» **WHAT IS BEING ASKED**
Copy, exactly and without additions, every line in the records below from the one holding "Lemma run_started os" through the one holding "destruct (os_local_addr os)", both ends included.

[Saved data entries]

__________________________________________________

Lemma longest_zeros_span pre gs current longest :
  zero_span (pre ++ gs) longest → zero_span (pre ++ gs) current →
  (current.2 ≠ 0%nat → current.1 + current.2 = length pre)%nat →
  zero_span (pre ++ gs) (longest_zeros (length pre) current longest gs).
Proof.
  revert pre current longest. induction gs as [|g gs IH]; intros pre current longest Hl Hc Hend.
  - done.
  - replace (pre ++ g :: gs) with ((pre ++ [g]) ++ gs) in * by (by rewrite <- app_assoc).
    cbn [longest_zeros]. destruct (N.eqb_spec g 0) as [->|Hg].
    + replace (S (length pre)) with (length (pre ++ [0])) by (rewrite length_app; simpl; lia).
      set (next := (_, _)).
      assert (zero_span ((pre ++ [0]) ++ gs) next ∧ (next.1 + next.2 = length (pre ++ [0%N]))%nat)
        as [Hn Hne].
      { assert (((pre ++ [0]) ++ gs) !! length pre = Some 0) as Hz.
        { rewrite <- app_assoc. cbn [app]. by rewrite list_lookup_middle. }
        subst next. destruct Hc as [Hc1 Hc2]. rewrite !length_app in *. simpl in *.
        case_bool_decide as E; cbn [fst snd] in *; (split; [|lia]); (split; cbn [fst snd];
          [rewrite !length_app; simpl; lia|]); intros j Hj.
        - rewrite E in Hj. replace j with (length pre) by lia. done.
        - specialize (Hend E). destruct (decide (j = length pre)) as [->|Hne]; [done|].
          apply Hc2. lia. }
      apply IH; [by case_bool_decide|done|lia].
    + replace (S (length pre)) with (length (pre ++ [g])) by (rewrite length_app; simpl; lia).
      apply IH; [done| |done]. split; simpl; [lia|]. intros. lia.
Qed.
(** [None] is the panic of [expect] on a default address. *)
Definition Config_default : option Config :=
  b ← parse_addr DEFAULT_BIND_ADDR;
  nb ← parse_addr DEFAULT_NATIVE_BIND_ADDR;
  Some {| bind_addr := b; native_bind_addr := Some nb; native_unix_socket := None;
          max_body_bytes := DEFAULT_MAX_BODY_BYTES;
          max_memory_bytes := DEFAULT_MAX_MEMORY_BYTES;
          max_value_bytes := DEFAULT_MAX_VALUE_BYTES;
          cleanup_interval_ms := DEFAULT_CLEANUP_INTERVAL_MS;
          cleanup_max_entries_per_tick := DEFAULT_CLEANUP_MAX_ENTRIES_PER_TICK |}.

Definition set_bind_addr v c := {| bind_addr := v; native_bind_addr := native_bind_addr c;
  native_unix_socket := native_unix_socket c; max_body_bytes := max_body_bytes c;
  max_memory_bytes := max_memory_bytes c; max_value_bytes := max_value_bytes c;
  cleanup_interval_ms := cleanup_interval_ms c;
  cleanup_max_entries_per_tick := cleanup_max_entries_per_tick c |}.
Definition set_native_bind_addr v c := {| bind_addr := bind_addr c; native_bind_addr := v;
  native_unix_socket := native_unix_socket c; max_body_bytes := max_body_bytes c;
  max_memory_bytes := max_memory_bytes c; max_value_bytes := max_value_bytes c;
  cleanup_interval_ms := cleanup_interval_ms c;
  cleanup_max_entries_per_tick := cleanup_max_entries_per_tick c |}.
Definition set_native_unix_socket v c := {| bind_addr := bind_addr c;
  native_bind_addr := native_bind_addr c; native_unix_socket := v;
  max_body_bytes := max_body_bytes c;
  max_memory_bytes := max_memory_bytes c; max_value_bytes := max_value_bytes c;
  cleanup_interval_ms := cleanup_interval_ms c;
  cleanup_max_entries_per_tick := cleanup_max_entries_per_tick c |}.
(** The five numeric fields. *)
Definition set_numbers body mem val ms n c := {| bind_addr := bind_addr c;
  native_bind_addr := native_bind_addr c; native_unix_socket := native_unix_socket c;
  max_body_bytes := body; max_memory_bytes := mem; max_value_bytes := val;
  cleanup_interval_ms := ms; cleanup_max_entries_per_tick := n |}.
Definition set_max_body_bytes v c := set_numbers v (max_memory_bytes c) (max_value_bytes c)
  (cleanup_interval_ms c) (cleanup_max_entries_per_tick c) c.
Definition set_max_memory_bytes v c := set_numbers (max_body_bytes c) v (max_value_bytes c)
  (cleanup_interval_ms c) (cleanup_max_entries_per_tick c) c.
Definition set_max_value_bytes v c := set_numbers (max_body_bytes c) (max_memory_bytes c) v
  (cleanup_interval_ms c) (cleanup_max_entries_per_tick c) c.
Definition set_cleanup_interval_ms v c := set_numbers (max_body_bytes c) (max_memory_bytes c)
  (max_value_bytes c) v (cleanup_max_entries_per_tick c) c.
Definition set_cleanup_max_entries_per_tick v c := set_numbers (max_body_bytes c)
  (max_memory_bytes c) (max_value_bytes c) (cleanup_interval_ms c) v c.

Definition result_map {A B E} (f : A → B) (r : result A E) : result B E :=
  match r with Ok a => Ok (f a) | Err e => Err e end.

(** The arms of the [match] that take a value: [value] is [args.next()]. *)
Definition apply_flag (argument : string) (value : option string) (config : Config) :
    result Config ConfigError :=
  if bool_decide (argument = "--bind"%string) then
    match value with
    | None => Err (MissingValue argument)
    | Some value => match parse_addr value with
                    | Some a => Ok (set_bind_addr a config)
                    | None => Err (InvalidBindAddress value)
                    end
    end
  else if bool_decide (argument = "--native-bind"%string) then
    match value with
    | None => Err (MissingValue argument)
    | Some value => match parse_addr value with
                    | Some a => Ok (set_native_bind_addr (Some a) config)
                    | None => Err (InvalidNativeBindAddress value)
                    end
    end
  else if bool_decide (argument = "--native-unix"%string) then
    match value with
    | None => Err (MissingValue argument)
    | Some value => if bool_decide (value = ""%string) then Err (InvalidNativeUnixSocket value)
                    else Ok (set_native_unix_socket (Some value) config)
    end
  else if bool_decide (argument = "--max-body-bytes"%string) then
    result_map (λ v, set_max_body_bytes v config)
      (parse_nonzero_usize argument value InvalidMaxBodyBytes)
  else if bool_decide (argument = "--max-memory-bytes"%string) then
    result_map (λ v, set_max_memory_bytes v config)
      (parse_nonzero_usize argument value InvalidMaxMemoryBytes)
  else if bool_decide (argument = "--max-value-bytes"%string) then
    result_map (λ v, set_max_value_bytes v config)
      (parse_nonzero_usize argument value InvalidMaxValueBytes)
  else if bool_decide (argument = "--cleanup-interval-ms"%string) then
    result_map (λ v, set_cleanup_interval_ms v config)
      (parse_u64 argument value InvalidCleanupIntervalMs)
  else if bool_decide (argument = "--cleanup-max-entries-per-tick"%string) then
    result_map (λ v, set_cleanup_max_entries_per_tick v config)
      (parse_nonzero_usize argument value InvalidCleanupMaxEntriesPerTick)
  else Err (UnknownArgument argument).
Lemma run_started os config tr :
  ∃ r more, run os config tr = (r, tr ++ more) ∧ started os config r more.
Proof.
  change (run os config) with
    (ilift (os_bind_admin os);;> emit (BoundTcp (bind_addr config));;>
     local_addr <- ilift (os_local_addr os);;
     emit (println (start_line config local_addr));;>
     bind_tcp os config;;>
     spawn_task (wanted config NativeTcp) NativeTcp;;> run_unix os config).
  unfold ibind at 1, ilift at 1. destruct (os_bind_admin os) as [[]|e] eqn:Ea.
  2: { exists (Err e), []. rewrite app_nil_r. split; [done|]. apply started_err; [|events..].
       intros (? & _). congruence. }
  unfold ibind at 1, emit at 1. unfold ibind at 1, ilift at 1.
  destruct (os_local_addr os) as [local|e] eqn:El.
  2: { exists (Err e), [BoundTcp (bind_addr config)]. split; [done|]. apply started_err; [|events..].
       intros (_ & Hl & _). by rewrite El in Hl. }
  unfold ibind at 1, emit at 1. set (line := start_line config local).
  unfold ibind at 1. rewrite <- app_assoc. cbn [app].
  destruct (bind_tcp_cases os config (tr ++ [BoundTcp (bind_addr config); println line]))
    as [[-> Hbn]|(e & -> & Hno)].
  2: { exists (Err e), [BoundTcp (bind_addr config); println line]. split; [done|].
       apply started_err; [|events..]. by intros (_ & _ & ? & _). }
  unfold ibind at 1. rewrite spawn_task_eq, <- !app_assoc.
  change (_ ++ _ ++ spawn_events config [NativeTcp]) with (tcp_events config line).
  pose proof (in_tcp_events config line) as Htcp.
  destruct (run_unix_cases os config (tr ++ tcp_events config line))
    as [(pre & -> & Hok & Hpre)|(e & pre & -> & Hno & Hpre)].
  - exists (os_serve os), ((tcp_events config line ++ pre ++ spawn_events config [NativeUnix; Cleanup])
      ++ serve_events os config).
    rewrite <- !app_assoc. split; [done|]. rewrite (app_assoc _ _ (serve_events _ _)),
      (app_assoc (tcp_events _ _)). apply started_ok;
      [split; [done|split; [by rewrite El|by split]]|..].
    + start_events Htcp Hpre.
    + intros t. rewrite !elem_of_app, Htcp, in_spawn. split.
      * intros [Ht|[Ht|[Ht _]]]; [naive_solver| |done].
        destruct (Hpre _ Ht) as (q & ? & Hq). naive_solver.
      * intros Ht. destruct t; [left; naive_solver|right; right..]; (split; [done|set_solver]).
    + intros a. split; [start_events Htcp Hpre|]. rewrite !elem_of_app, Htcp.
      intros [-> | Ha]; left; left; [by left|]. right. eauto.
    + start_events Htcp Hpre.
    + start_events Htcp Hpre.
  - exists (Err e), (tcp_events config line ++ pre). rewrite <- app_assoc. split; [done|].
    apply started_err; [by intros (_ & _ & _ & ?)|start_events Htcp Hpre..].
Qed.

(** ** Claims *)

(** C25: the life of a server.  Whatever the operating system answers, [run]
    serves exactly when every bind it needs succeeds; then it bound the
    configured addresses and spawned exactly the tasks the configuration asks
    for, before serving, and returns the result of serving after it has aborted
    each of them; otherwise it returns an error without having served.  Before
    serving it removes nothing but a configured socket path that exists, to
    which connecting failed with an error other than [NotFound], and which is a
    socket. *)
Theorem run_lifecycle os config r tr :
  run os config [] = (r, tr) →
  (Served ∈ tr ↔ start_ok os config) ∧
  (start_ok os config →
    r = os_serve os ∧ ∃ before after, tr = before ++ Served :: after ∧
    (∀ a, BoundTcp a ∈ before ↔ a = bind_addr config ∨ Some a = native_bind_addr config) ∧
    (∀ t, Spawned t ∈ before ↔ wanted config t = true) ∧
    (∀ t, Aborted t ∈ after ↔ wanted config t = true) ∧
    (∀ p, Removed p ∈ before → native_unix_socket config = Some p ∧ stale_socket os)) ∧
  (¬ start_ok os config → is_ok r = false ∧ (∀ t, Spawned t ∈ tr → t = NativeTcp) ∧
    (∀ p, Removed p ∈ tr → native_unix_socket config = Some p ∧ stale_socket os)).
Proof.
  intros Heq. destruct (run_started os config []) as (r' & more & Heq' & Hs).
  rewrite Heq in Heq'. injection Heq' as <- <-.
  destruct Hs as [pre Hok H1 H2 H3 H4 H5|e pre Hno H1 H2 H3 H4].
  - split_and!; [|intros _|done].
    + split; [done|]. intros _. apply elem_of_app. right. by left.
    + split; [done|]. eexists pre, _. split; [reflexivity|]. split_and!; try done.
      intros t. rewrite !elem_of_app. unfold abort_events. rewrite list_elem_of_fmap.
      setoid_rewrite list_elem_of_filter. split.
      * intros [Ht|[(? & [= <-] & ? & _)|Ht]]; [|done|].
        -- destruct (os_ctrl_c os); events.
        -- destruct (native_unix_socket config); [destruct (is_ok _)|]; events.
      * intros Ht. right. left. exists t. split; [done|]. split; [done|]. destruct t; set_solver.
  - split_and!; [by split|done|done].
Qed.

Definition calm_os : Os :=
  {| os_bind_admin := Ok tt; os_local_addr := Ok (V4 [0; 0; 0; 0] 1); os_bind_native := Ok tt;
     os_exists := true; os_connect := Err {| kind := OtherKind; message := "refused" |};
     os_is_socket := Ok true; os_remove := Ok tt; os_bind_unix := Ok tt; os_ctrl_c := true;
     os_serve := Ok tt; os_remove_at_exit := Ok tt |}.

Lemma run_lifecycle_witness :
  ∃ r tr, run calm_os sample_config [] = (r, tr) ∧ Served ∈ tr ∧ r = Ok tt.
Proof.
  destruct (run calm_os sample_config []) as [r tr] eqn:E.
  destruct (run_lifecycle calm_os sample_config r tr E) as (H1 & H2 & _).
  assert (start_ok calm_os sample_config) as Hok.
  { split; [reflexivity|]. split; [reflexivity|]. split; [reflexivity|]. intros _. split; [|reflexivity].
    intros _. eexists. split; [reflexivity|]. intros _. split; reflexivity. }
  exists r, tr. split; [reflexivity|]. split; [exact (proj2 H1 Hok) | exact (proj1 (H2 Hok))].
Defined.


(** C27: the report states the configuration.  The flags with the texts of the
    start-up report as values parse back to the configuration, for every valid
    configuration, IPv6 addresses with scopes and compressed zeros included. *)
Theorem report_roundtrip config :
  config_ok config →
  let r := startup_report config in
  from_args
    (["--bind"%string; rp_admin_bind_addr r] ++
     (match rp_native_bind_addr r with Some a => ["--native-bind"%string; a] | None => [] end) ++
     (match rp_native_unix_socket r with Some p => ["--native-unix"%string; p] | None => [] end) ++
     ["--max-body-bytes"%string; pretty (rp_max_body_bytes r);
      "--max-memory-bytes"%string; pretty (rp_max_memory_bytes r);
      "--max-value-bytes"%string; pretty (rp_max_value_bytes r);
      "--cleanup-interval-ms"%string; pretty (rp_cleanup_interval_ms r);
      "--cleanup-max-entries-per-tick"%string; pretty (rp_cleanup_max_entries_per_tick r)])
  = Some (Ok config).
Proof.
  intros Hc r. rewrite <- (from_to_args config Hc). f_equal. unfold to_args, r. simpl.
  by destruct (native_bind_addr config).
Qed.

Definition sample_v6_config : Config :=
  {| bind_addr := V6 [0xfe80; 0; 0; 0; 0; 0; 0; 1] 3 80;
     native_bind_addr := Some (V6 [0; 0; 0; 0; 0; 0xffff; 0x0a00; 1] 0 65535);
     native_unix_socket := None; max_body_bytes := 4096; max_memory_bytes := 1048576;
     max_value_bytes := 1024; cleanup_interval_ms := 0; cleanup_max_entries_per_tick := 7 |}.

Lemma report_roundtrip_witness :
  rp_admin_bind_addr (startup_report sample_v6_config) = "[fe80::1%3]:80"%string ∧
  from_args ["--bind"; "[fe80::1%3]:80"; "--native-bind"; "[::ffff:10.0.0.1]:65535";
    "--max-body-bytes"; "4096"; "--max-memory-bytes"; "1048576"; "--max-value-bytes"; "1024";
    "--cleanup-interval-ms"; "0"; "--cleanup-max-entries-per-tick"; "7"]%string
  = Some (Ok sample_v6_config).
Proof.
  split; [vm_compute; reflexivity|]. rewrite <- (report_roundtrip sample_v6_config).
  - vm_compute. reflexivity.
  - split; [|eexists; split; [reflexivity|]|..]; simpl; unfold addr_ok, groups_ok;
      repeat (split || constructor); try (vm_compute; congruence); done.
Defined.
End Startup.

__________________________________________________

» **RESPONSE AREA**
Lemma run_started os config tr :
  ∃ r more, run os config tr = (r, tr ++ more) ∧ started os config r more.
Proof.
  change (run os config) with
    (ilift (os_bind_admin os);;> emit (BoundTcp (bind_addr config));;>
     local_addr <- ilift (os_local_addr os);;
     emit (println (start_line config local_addr));;>
     bind_tcp os config;;>
     spawn_task (wanted config NativeTcp) NativeTcp;;> run_unix os config).
  unfold ibind at 1, ilift at 1. destruct (os_bind_admin os) as [[]|e] eqn:Ea.
  2: { exists (Err e), []. rewrite app_nil_r. split; [done|]. apply started_err; [|events..].
       intros (? & _). congruence. }
  unfold ibind at 1, emit at 1. unfold ibind at 1, ilift at 1.
  destruct (os_local_addr os) as [local|e] eqn:El.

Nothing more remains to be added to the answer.